Making The Grade is a weekly series from Bradley Chambers covering Apple in education. Bradley has been managing Apple devices in an education environment since 2009. Through his experience deploying and managing 100s of Macs and 100s of iPads, Bradley will highlight ways in which Apple’s products work at scale, stories from the trenches of IT management, and ways Apple could improve its products for students.


On Tuesday, Apple laid out its clearest vision of their education strategy to date. That strategy revolves completely around the iPad in classrooms. Apple is keeping the iPad at the center of everything it does in education. Read 9to5Mac‘s recap for a rundown on everything Apple announced yesterday, and read on for my take from a classroom IT management perspective.

I attended the event and ran the live blog for 9to5Mac. While writing the live blog, it was simply a matter of trying to keep up. Since there was no live stream, I was attempting to provide first-hand (lightning fast) details of what was being announced.

I didn’t have time to digest everything from the keynote until later. I discussed some quick observations on today’s 9to5Mac Daily episode recorded shortly after the keynote, but I still wanted some time to think about how this sets Apple up for the next three years or so.

While flying home from Chicago to Chattanooga, I turned off Overcast and put my AirPods in my bag so I could think. Based on the announcements this week, what did I think Apple is saying with their education strategy?

To start, I took some time to go back and watch the last education event in 2012.

[youtube https://www.youtube.com/watch?v=SrURbW1Kx14?rel=0]

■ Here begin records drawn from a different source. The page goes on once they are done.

(* ===== verification/Protocol.v ===== *)
(** * Frames of the WebSocket protocol (buzz-relay/src/protocol.rs)

    [ClientMessage::parse] and the texts of the relay's own messages. *)

From S2P Require Import Prelude Text StdText Filter Json Auth.

Open Scope string_scope.
Open Scope nat_scope.
Open Scope list_scope.

Definition MAX_SUB_ID_LENGTH : nat := 256.
Definition MAX_FILTERS_PER_REQ : nat := 10.

Inductive ClientMessage :=
  | ClientEvent (e : SignedEvent)
  | ClientReq (sub_id : string) (filters : list Filter)
  | ClientClose (sub_id : string)
  | ClientCount (sub_id : string) (filters : list Filter)
  | ClientAuth (e : SignedEvent).

(** [collect::<Result<Vec<_>>>()] *)
Fixpoint collect {A B E} (f : A → result B E) (l : list A) : result (list B) E :=
  match l with
  | [] => Ok []
  | x :: l => y <-? f x ;; ys <-? collect f l ;; Ok (y :: ys)
  end.

Lemma collect_length {A B E} (f : A → result B E) (l : list A) (ys : list B) :
  collect f l = Ok ys → length ys = length l.
Proof.
  revert ys. induction l as [|x l IH]; intros ys; simpl; [by intros [= <-]|].
  destruct (f x); [|done]. destruct (collect f l) as [zs|]; [|done]. intros [= <-]. simpl. by rewrite (IH zs).
Qed.

Section protocol.
Context `{AuthLib}.

(** The part of an [InvalidMessage] error behind its fixed beginning *)
Definition invalid {A} (reason : string) : result A string := Err ("Invalid message format: " +:+ reason).

(** The arguments of [name], a REQ or a COUNT *)
Definition parse_filters (name : string) (args : list Json) : result (string * list Filter) string :=
  match args with
  | [] => invalid (name +:+ " requires sub_id")
  | arg :: filter_values =>
      match as_str arg with
      | None => invalid (name +:+ " sub_id must be a string")
      | Some sub_id =>
          if decide (sub_id = "") then invalid (name +:+ " sub_id must not be empty")
          else if MAX_SUB_ID_LENGTH <? String.length sub_id then
            invalid (name +:+ " sub_id exceeds maximum length of 256 bytes")
          else if MAX_FILTERS_PER_REQ <? length filter_values then
            invalid (name +:+ " contains " +:+ decimal (Z.of_nat (length filter_values)) +:+ " filters, maximum is 10")
          else
            filters <-? map_err (λ e, "Invalid message format: invalid filter: " +:+ e)
                          (collect filter_from_value filter_values) ;;
            Ok (sub_id, filters)
      end
  end.

Definition parse_event (missing bad : string) (args : list Json) : result SignedEvent string :=
  match args with
  | [] => invalid missing
  | arg :: _ => map_err (λ e, "Invalid message format: " +:+ bad +:+ ": " +:+ e) (event_from_value arg)
  end.

(** [ClientMessage::parse]; an error is its text *)
Definition parse (raw : string) : result ClientMessage string :=
  value <-? map_err (λ e, "Invalid message format: JSON parse error: " +:+ e) (value_from_str raw) ;;
  match as_array value with
  | None => invalid "expected JSON array"
  | Some [] => invalid "empty array"
  | Some (first :: args) =>
      match as_str first with
      | None => invalid "first element must be a string"
      | Some msg_type =>
          if decide (msg_type = "EVENT") then
            e <-? parse_event "EVENT requires event object" "invalid event" args ;; Ok (ClientEvent e)
          else if decide (msg_type = "REQ") then
            r <-? parse_filters "REQ" args ;; Ok (ClientReq r.1 r.2)
          else if decide (msg_type = "COUNT") then
            r <-? parse_filters "COUNT" args ;; Ok (ClientCount r.1 r.2)
          else if decide (msg_type = "CLOSE") then
            match args with
            | [] => invalid "CLOSE requires sub_id"
            | arg :: _ => match as_str arg with
                          | None => invalid "CLOSE sub_id must be a string"
                          | Some sub_id => Ok (ClientClose sub_id)
                          end
            end
          else if decide (msg_type = "AUTH") then
            e <-? parse_event "AUTH requires event object" "invalid auth event" args ;; Ok (ClientAuth e)
          else invalid ("unknown message type: " +:+ msg_type)
      end
  end.

(** ** The relay's messages *)

Definition auth_challenge (challenge : string) : string :=
  value_to_string (JArray [JString "AUTH"; JString challenge]).
Definition eose (sub_id : string) : string := value_to_string (JArray [JString "EOSE"; JString sub_id]).
Definition ok_text (event_id : EventId) (accepted : bool) (message : string) : string :=
  value_to_string (JArray [JString "OK"; JString event_id; JBool accepted; JString message]).
Definition closed_text (sub_id message : string) : string :=
  value_to_string (JArray [JString "CLOSED"; JString sub_id; JString message]).
Definition notice_text (message : string) : string :=
  value_to_string (JArray [JString "NOTICE"; JString message]).

(** The limits the relay advertises hold of every subscription request that parses. *)
Definition within_limits (m : ClientMessage) : Prop :=
  match m with
  | ClientReq sub_id filters | ClientCount sub_id filters =>
      1 ≤ String.length sub_id ≤ MAX_SUB_ID_LENGTH ∧ length filters ≤ MAX_FILTERS_PER_REQ
  | _ => True
  end.

Lemma parse_filters_limits (name : string) (args : list Json) (sub_id : string) (filters : list Filter) :
  parse_filters name args = Ok (sub_id, filters) →
  1 ≤ String.length sub_id ≤ MAX_SUB_ID_LENGTH ∧ length filters ≤ MAX_FILTERS_PER_REQ.
Proof.
  unfold parse_filters. destruct args as [|arg args]; [done|]. destruct (as_str arg) as [s|]; [|done].
  case_decide as He; [done|]. destruct (MAX_SUB_ID_LENGTH <? _) eqn:Hs; [done|].
  destruct (MAX_FILTERS_PER_REQ <? _) eqn:Hf; [done|].
  destruct (collect _ _) as [fs|] eqn:Hc; [|done]. cbn [map_err]. intros [= <- <-].
  apply Nat.ltb_ge in Hs, Hf. rewrite (collect_length _ _ _ Hc). split; [|done].
  split; [|done]. destruct s; [done|simpl; lia].
Qed.

Lemma parse_limits (raw : string) (m : ClientMessage) : parse raw = Ok m → within_limits m.
Proof.
  unfold parse. destruct (value_from_str raw) as [v|]; [|done]. cbn [map_err].
  destruct (as_array v) as [[|first args]|]; [done| |done]. destruct (as_str first) as [t|]; [|done].
  destruct (decide (t = "EVENT")); [by destruct (parse_event _ _ _); intros [= <-]|].
  destruct (decide (t = "REQ")).
  { destruct (parse_filters _ _) as [[s fs]|] eqn:Hp; [|done]. intros [= <-]. by eapply parse_filters_limits. }
  destruct (decide (t = "COUNT")).
  { destruct (parse_filters _ _) as [[s fs]|] eqn:Hp; [|done]. intros [= <-]. by eapply parse_filters_limits. }
  destruct (decide (t = "CLOSE")).
  { destruct args as [|arg args]; [done|]. destruct (as_str arg); [|done]. by intros [= <-]. }
  destruct (decide (t = "AUTH")); [by destruct (parse_event _ _ _); intros [= <-]|done].
Qed.

End protocol.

The key thing Apple talked about then was the goal of reinventing the textbook. Apple announced iBooks 2 which introduced interactive books. Did they succeed in changing the world of textbooks? Hardly. In fact, no one has. I would argue they failed before they began.

The textbook market is controlled by a few of companies, and these companies weren’t interested in Apple managing the technology. Even the books that were available weren’t cost-effective for schools. Unlike apps, schools couldn’t buy a block of books and reuse them year to year.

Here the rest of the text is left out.